A los mineros artesanales también se les conoce como güiriseros. Lucas es el que menos habla de los cuatro, pero el que más experiencia tiene. Acumula ya 14 años de minero en los 57 que ha vivido. Hace una mueca de incomodidad y dice que ese calificativo viene de güisa, de la suerte, de la fortuna de algún día, como dice Israel, ganar la lotería.
En este descanso hay un vapor dulzón del que, entre ellos cuatro, discuten el origen: “sulfuros, la madera vieja, ácidos…, pero ninguno lo afirma con seguridad. Israel explica que, desde aquí, se puede ir para abajo del cerro o para arriba, pero bajar es asfixiante. “No es que hayan vapores tóxicos, porque ya nos hubiéramos muerto, es que no se aguanta el calor”.
La advertencia de Israel se materializa a un par de metros en la oscuridad. Un embudo con agua café empozada esconde un pasadizo discreto de menos de un metro de anchura, que lleva a una escalada de unos 10 metros.

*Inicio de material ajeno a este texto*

(** [t] is a way to write [d * 10^e]. *)
Definition denotes (t : string) (d e : Z) : Prop :=
  forall neg rest, ends_number rest = true ->
    scan_number ((if neg : bool then "-" else "") ++ t ++ rest) = read_number neg d e rest.

Lemma scan_number_sign neg s :
  (forall r, s <> String "-" r) ->
  scan_number ((if neg : bool then "-" else "") ++ s) =
  ('(m, s) ← match s with
             | String "0" s' => Some (0, s')
             | _ => let '(m, n, rest) := scan_digits 0 0 s in if n =? 0 then None else Some (m, rest)
             end;
   '(m, digits, s) ← scan_fraction m s;
   '(e, s) ← scan_exponent s;
   match of_decimal neg m (e - digits) with S754_infinity _ => None | x => Some (x, s) end).
Proof.
  intros Hs. unfold scan_number. destruct neg; [reflexivity|]. simpl.
  destruct s as [|c s]; [reflexivity|]. destruct c as [[] [] [] [] [] [] [] []]; try reflexivity. by destruct (Hs s).
Qed.

Lemma scan_exponent_none s : ends_number s = true -> scan_exponent s = Some (0, s).
Proof.
  intros Hs. destruct s as [|c s]; [reflexivity|]. unfold scan_exponent.
  destruct c as [[] [] [] [] [] [] [] []]; try reflexivity; discriminate Hs.
Qed.

Lemma scan_fraction_none m s : ends_number s = true -> scan_fraction m s = Some (m, 0, s).
Proof.
  intros Hs. destruct s as [|c s]; [reflexivity|]. unfold scan_fraction.
  destruct c as [[] [] [] [] [] [] [] []]; try reflexivity; discriminate Hs.
Qed.

Definition int_part (s : string) : option (Z * string) :=
  match s with
  | String "0" s' => Some (0, s')
  | _ => let '(m, n, rest) := scan_digits 0 0 s in if n =? 0 then None else Some (m, rest)
  end.

Lemma int_part_digits c t rest :
  is_digit c = true -> c <> "0"%char -> all_digits t = true -> no_digit rest = true ->
  int_part (String c t ++ rest) = Some (value_from 0 (String c t), rest).
Proof.
  intros Hc H0 Ht Hr. unfold int_part.
  assert (Hm : forall A (x : A) f, match String c t ++ rest with String "0" s' => f s' | _ => x end = x).
  { intros A x f. cbn [String.append]. destruct c as [[] [] [] [] [] [] [] []]; try reflexivity. by destruct H0. }
  rewrite Hm, scan_digits_app by (cbn [all_digits]; by rewrite ?Hc). cbn [String.length].
  rewrite (proj2 (Z.eqb_neq _ _)) by lia. reflexivity.
Qed.

Lemma not_minus_digit c s : is_digit c = true -> forall r, String c s <> String "-" r.
Proof. intros Hc r [= ->]. discriminate Hc. Qed.

(** A number whose integer part is read. *)
Lemma scan_number_parts neg c t rest m s1 :
  is_digit c = true -> int_part (String c t ++ rest) = Some (m, s1) ->
  scan_number ((if neg : bool then "-" else "") ++ String c t ++ rest) =
  ('(m, digits, s) ← scan_fraction m s1;
   '(e, s) ← scan_exponent s;
   match of_decimal neg m (e - digits) with S754_infinity _ => None | x => Some (x, s) end).
Proof.
  intros Hc Hi. rewrite scan_number_sign by (cbn [String.append]; by apply not_minus_digit).
  fold (int_part (String c t ++ rest)). by rewrite Hi.
Qed.

Lemma scan_fraction_digits m t rest :
  t <> "" -> all_digits t = true -> no_digit rest = true ->
  scan_fraction m ("." ++ t ++ rest) = Some (value_from m t, Z.of_nat (String.length t), rest).
Proof.
  intros Hne Ht Hr. unfold scan_fraction. cbn [String.append]. rewrite scan_digits_app by done.
  rewrite (proj2 (Z.eqb_neq _ _)); [reflexivity|]. destruct t; [done|]. cbn [String.length]. lia.
Qed.

Lemma take_str_cons c t n : (0 < n)%nat -> take_str n (String c t) = String c (take_str (n - 1) t).
Proof. intros Hn. destruct n as [|n]; [lia|]. simpl. by rewrite Nat.sub_0_r. Qed.

Lemma all_digits_take_drop n s : all_digits s = true -> all_digits (take_str n s) = true /\ all_digits (drop_str n s) = true.
Proof. intros Hs. rewrite <- (take_drop_str n s), all_digits_app in Hs. by apply andb_true_iff. Qed.

Lemma length_drop_str n s : (n <= String.length s)%nat -> String.length (drop_str n s) = (String.length s - n)%nat.
Proof.
  intros Hn. pose proof (f_equal String.length (take_drop_str n s)) as H.
  rewrite length_app_str, length_take_str in H by done. lia.
Qed.

Section digits.
Context (d e : Z).
Hypothesis positive : 0 < d.

Let digits := Itoa d.
Let nd := Z.of_nat (String.length digits).

Lemma digits_spec :
  exists c t, digits = String c t /\ is_digit c = true /\ c <> "0"%char /\ all_digits t = true /\
    value_from 0 digits = d /\ nd = 1 + Z.of_nat (String.length t).
Proof.
  unfold nd, digits. destruct d as [|p|p]; try lia.
  destruct (Itoa_pos_digits p) as (c & t & Hs & Hc & H0 & Hall & Hv). exists c, t. rewrite Hs in *.
  cbn [all_digits] in Hall. apply andb_true_iff in Hall as [_ Hall]. cbn [String.length]. split_and!; try done. lia.
Qed.

Lemma denotes_small dp : dp = nd + e -> dp <= 0 -> denotes ("0." ++ zeros (- dp) ++ digits) d e.
Proof.
  intros Hdp Hle neg rest Hr. destruct digits_spec as (c & t & Hs & Hc & H0 & Ht & Hv & Hnd).
  destruct (zeros_spec (- dp) 0 ltac:(lia)) as (Hz & Hzv & Hzl).
  change ("0." ++ zeros (- dp) ++ digits) with (String "0" ("." ++ (zeros (- dp) ++ digits))).
  rewrite (scan_number_parts neg "0" ("." ++ (zeros (- dp) ++ digits)) rest 0 ("." ++ (zeros (- dp) ++ digits) ++ rest));
    [|reflexivity|reflexivity].
  assert (Hd : all_digits (zeros (- dp) ++ digits) = true).
  { rewrite all_digits_app, Hz, Hs. cbn [all_digits]. by rewrite Hc, Ht. }
  rewrite scan_fraction_digits; [|by rewrite Hs; destruct (zeros (- dp))|done|by apply ends_number_no_digit].
  cbn [mbind option_bind]. rewrite scan_exponent_none by done. cbn [mbind option_bind].
  rewrite value_from_app, Hzv, Z.mul_0_l, Hv, length_app_str, Nat2Z.inj_add. unfold read_number.
  replace (0 - _) with e; [done|]. unfold nd in *. lia.
Qed.

Lemma denotes_large : 0 <= e -> denotes (digits ++ zeros e) d e.
Proof.
  intros He neg rest Hr. destruct digits_spec as (c & t & Hs & Hc & H0 & Ht & Hv & Hnd).
  destruct (zeros_spec e d He) as (Hz & Hzv & Hzl).
  rewrite Hs. change (String c t ++ zeros e) with (String c (t ++ zeros e)).
  rewrite (scan_number_parts neg c (t ++ zeros e) rest (d * 10 ^ e) rest);
    [|done|].
  - rewrite scan_fraction_none by done. cbn [mbind option_bind]. rewrite scan_exponent_none by done.
    cbn [mbind option_bind]. unfold read_number. rewrite Z.sub_0_r. by rewrite of_decimal_shift.
  - rewrite int_part_digits; [|done|done|by rewrite all_digits_app, Ht, Hz|by apply ends_number_no_digit].
    change (String c (t ++ zeros e)) with (String c t ++ zeros e). rewrite <- Hs, value_from_app, Hv, Hzv. done.
Qed.

(** The first [n] digits, a point, and the others. *)
Lemma scan_pointed neg n rest :
  0 < n < nd -> ends_number rest = true \/ (exists x, rest = String "e" x) ->
  scan_number ((if neg : bool then "-" else "") ++
    (take_str (Z.to_nat n) digits ++ "." ++ drop_str (Z.to_nat n) digits) ++ rest) =
  ('(x, s) ← scan_exponent rest;
   match of_decimal neg d (x - (nd - n)) with S754_infinity _ => None | y => Some (y, s) end).
Proof.
  intros Hn Hr. destruct digits_spec as (c & t & Hs & Hc & H0 & Ht & Hv & Hnd).
  assert (Hall : all_digits digits = true) by (rewrite Hs; cbn [all_digits]; by rewrite Hc).
  assert (Hlen : String.length digits = Z.to_nat nd) by (unfold nd; lia).
  assert (Hnr : no_digit rest = true) by (destruct Hr as [Hr|[x ->]]; [by apply ends_number_no_digit|done]).
  destruct (all_digits_take_drop (Z.to_nat n) digits Hall) as [Ht1 Ht2].
  pose proof (length_drop_str (Z.to_nat n) digits ltac:(lia)) as Hdl.
  pose proof (take_drop_str (Z.to_nat n) digits) as Htd.
  remember (drop_str (Z.to_nat n) digits) as dr eqn:Edr.
  assert (Htake : take_str (Z.to_nat n) digits = String c (take_str (Z.to_nat n - 1) t)).
  { rewrite Hs. apply take_str_cons. lia. }
  rewrite Htake in *.
  change (String c (take_str (Z.to_nat n - 1) t) ++ "." ++ dr) with (String c (take_str (Z.to_nat n - 1) t ++ ("." ++ dr))).
  cbn [all_digits] in Ht1. apply andb_true_iff in Ht1 as [_ Ht1].
  rewrite (scan_number_parts neg c (take_str (Z.to_nat n - 1) t ++ ("." ++ dr)) rest
             (value_from 0 (String c (take_str (Z.to_nat n - 1) t))) ("." ++ dr ++ rest)); [|done|].
  - rewrite scan_fraction_digits; [|intros ->; simpl in Hdl; lia|done..]. cbn [mbind option_bind].
    rewrite <- value_from_app, Htd, Hv, Hdl. replace (Z.of_nat (String.length digits - Z.to_nat n)) with (nd - n) by lia.
    reflexivity.
  - change (String c (take_str (Z.to_nat n - 1) t ++ "." ++ dr) ++ rest)
      with (String c ((take_str (Z.to_nat n - 1) t ++ "." ++ dr) ++ rest)).
    rewrite append_assoc. change (("." ++ dr) ++ rest) with ("." ++ dr ++ rest).
    change (String c (take_str (Z.to_nat n - 1) t ++ "." ++ dr ++ rest))
      with (String c (take_str (Z.to_nat n - 1) t) ++ ("." ++ dr ++ rest)).
    by rewrite int_part_digits.
Qed.

Lemma denotes_f : denotes (format_f digits (nd + e)) d e.
Proof.
  unfold format_f. fold nd. destruct (Z.leb_spec (nd + e) 0); [by apply denotes_small|].
  destruct (Z.leb_spec nd (nd + e)).
  - replace (nd + e - nd) with e by lia. apply denotes_large. lia.
  - intros neg rest Hr. rewrite scan_pointed by (by left || lia). rewrite scan_exponent_none by done.
    cbn [mbind option_bind]. unfold read_number. by replace (0 - (nd - (nd + e))) with e by lia.
Qed.

Lemma scan_exponent_e (neg : bool) k x rest :
  0 < x -> 0 <= k -> ends_number rest = true ->
  scan_exponent ((if neg then "e-" else "e+") ++ (zeros k ++ Itoa x) ++ rest) = Some (if neg then - x else x, rest).
Proof.
  intros Hx Hk Hr. destruct x as [|p|p]; try lia.
  destruct (Itoa_pos_digits p) as (c & t & Hs & Hc & H0 & Hall & Hv). destruct (zeros_spec k 0 Hk) as (Hz & Hzv & _).
  assert (Hscan : scan_digits 0 0 ((zeros k ++ Itoa (Zpos p)) ++ rest) =
    (Zpos p, Z.of_nat (String.length (zeros k ++ Itoa (Zpos p))), rest)).
  { rewrite scan_digits_app; [|by rewrite all_digits_app, Hz|by apply ends_number_no_digit].
    by rewrite value_from_app, Hzv, Z.mul_0_l, Hv. }
  assert (Hne : Z.of_nat (String.length (zeros k ++ Itoa (Zpos p))) <> 0).
  { rewrite length_app_str, Hs. cbn [String.length]. lia. }
  unfold scan_exponent. destruct neg; cbn [String.append]; rewrite Hscan, (proj2 (Z.eqb_neq _ _) Hne); done.
Qed.

Lemma denotes_e w : nd + e - 1 <> 0 -> denotes (format_e w digits (nd + e - 1)) d e.
Proof.
  intros Hx neg rest Hr. unfold format_e. set (x := nd + e - 1) in *.
  set (k := w - Z.of_nat (String.length (Itoa (Z.abs x)))).
  assert (Hzk : zeros k = zeros (Z.max 0 k)) by (unfold zeros; f_equal; f_equal; lia). rewrite Hzk.
  set (ex := (if x <? 0 then "e-" else "e+") ++ (zeros (Z.max 0 k) ++ Itoa (Z.abs x))).
  assert (Hex : scan_exponent (ex ++ rest) = Some (x, rest)).
  { unfold ex. rewrite append_assoc, scan_exponent_e by (done || lia). destruct (Z.ltb_spec x 0); do 2 f_equal; lia. }
  destruct digits_spec as (c & t & Hs & Hc & H0 & Ht & Hv & Hnd).
  rewrite Hs. change (take_str 1 (String c t)) with (String c (take_str 0 t)). change (drop_str 1 (String c t)) with t.
  assert (Ht0 : take_str 0 t = "") by by destruct t. rewrite Ht0.
  destruct (decide (t = "")) as [->|Hne].
  - change (String c "" ++ "" ++ ex) with (String c ex).
    rewrite (scan_number_parts neg c ex rest d (ex ++ rest)); [|done|].
    + assert (scan_fraction d (ex ++ rest) = Some (d, 0, ex ++ rest)) as -> by (unfold ex; by destruct (x <? 0)).
      cbn [mbind option_bind]. rewrite Hex. cbn [mbind option_bind]. unfold read_number. rewrite Z.sub_0_r.
      replace x with e; [done|]. unfold x. cbn [String.length] in Hnd. lia.
    + change (String c ex ++ rest) with (String c "" ++ (ex ++ rest)). rewrite int_part_digits; [|done..|].
      * by rewrite <- Hs, Hv.
      * unfold ex. by destruct (x <? 0).
  - pose proof (scan_pointed neg 1 (ex ++ rest)) as Hp. change (Z.to_nat 1) with 1%nat in Hp. rewrite Hs in Hp.
    change (take_str 1 (String c t)) with (String c (take_str 0 t)) in Hp. change (drop_str 1 (String c t)) with t in Hp.
    rewrite Ht0 in Hp.
    assert (Hassoc : (String c "" ++ ("." ++ t) ++ ex) ++ rest = (String c "" ++ "." ++ t) ++ ex ++ rest).
    { rewrite !append_assoc. reflexivity. }
    rewrite Hassoc, Hp, Hex.
    + cbn [mbind option_bind]. unfold read_number. replace (x - (nd - 1)) with e by (unfold x; lia). done.
    + destruct t; [done|]. cbn [String.length] in Hnd. lia.
    + right. unfold ex. destruct (x <? 0); eexists; cbn [String.append]; reflexivity.
Qed.
End digits.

Los mineros se sujetan solamente de un lazo de nailon para subir apoyados contra la pared de tierra hacia la galera más angosta, en la que ni en cuclillas se puede pasar. Comienzan a entrar de uno a uno para no estorbar. En la oscuridad, solo se ven las botas del minero que va adelante mientras avanzan con el pecho a centímetros del suelo.
Al final hay otra escalada de unos cinco metros que lleva a la plaza donde están trabajando. Parece un gran domo que tiene un techo todo agujereado. De ahí, caen lazos de varios metros hasta aterrizar en montículos de tierra suelta. Israel explica que desde esos hoyos han sacado un poco de oro, pero que, ahorita, no los están trabajando. Su misión es excavar una nueva salida.
En ese domo, el vapor es más agresivo. Entre los cuatro solo trabajarán cerca de 20 minutos, en grupos de dos, el cuerpo no da para más. Armados de piocha y pala, Raúl y Lucas suben por una pequeña pendiente a rasgar tierra. Piedras grandes comienzan a deslizarse para formar otro montículo de tierra. Israel, cansado, explica que ahí han encontrado hilos de piedra con oro que, en realidad, no valen la pena. El esfuerzo necesario para romper la piedra, sacarla en sacos de la mina, molerla y procesarla es demasiado ante la ganancia que se saca.
Hoy no sacarán oro. Regresarán a sus casas llenos de lodo, sudor y un olor ácido. No tienen idea de cuándo se toparán con un hilo bueno, de esos que valen la pena y justifican todo este trabajo. Pero la esperanza nunca la pierden. “Es nuestro trabajito”, insiste Raúl, “así nos ganamos la vida, es lo que nos da de comer”.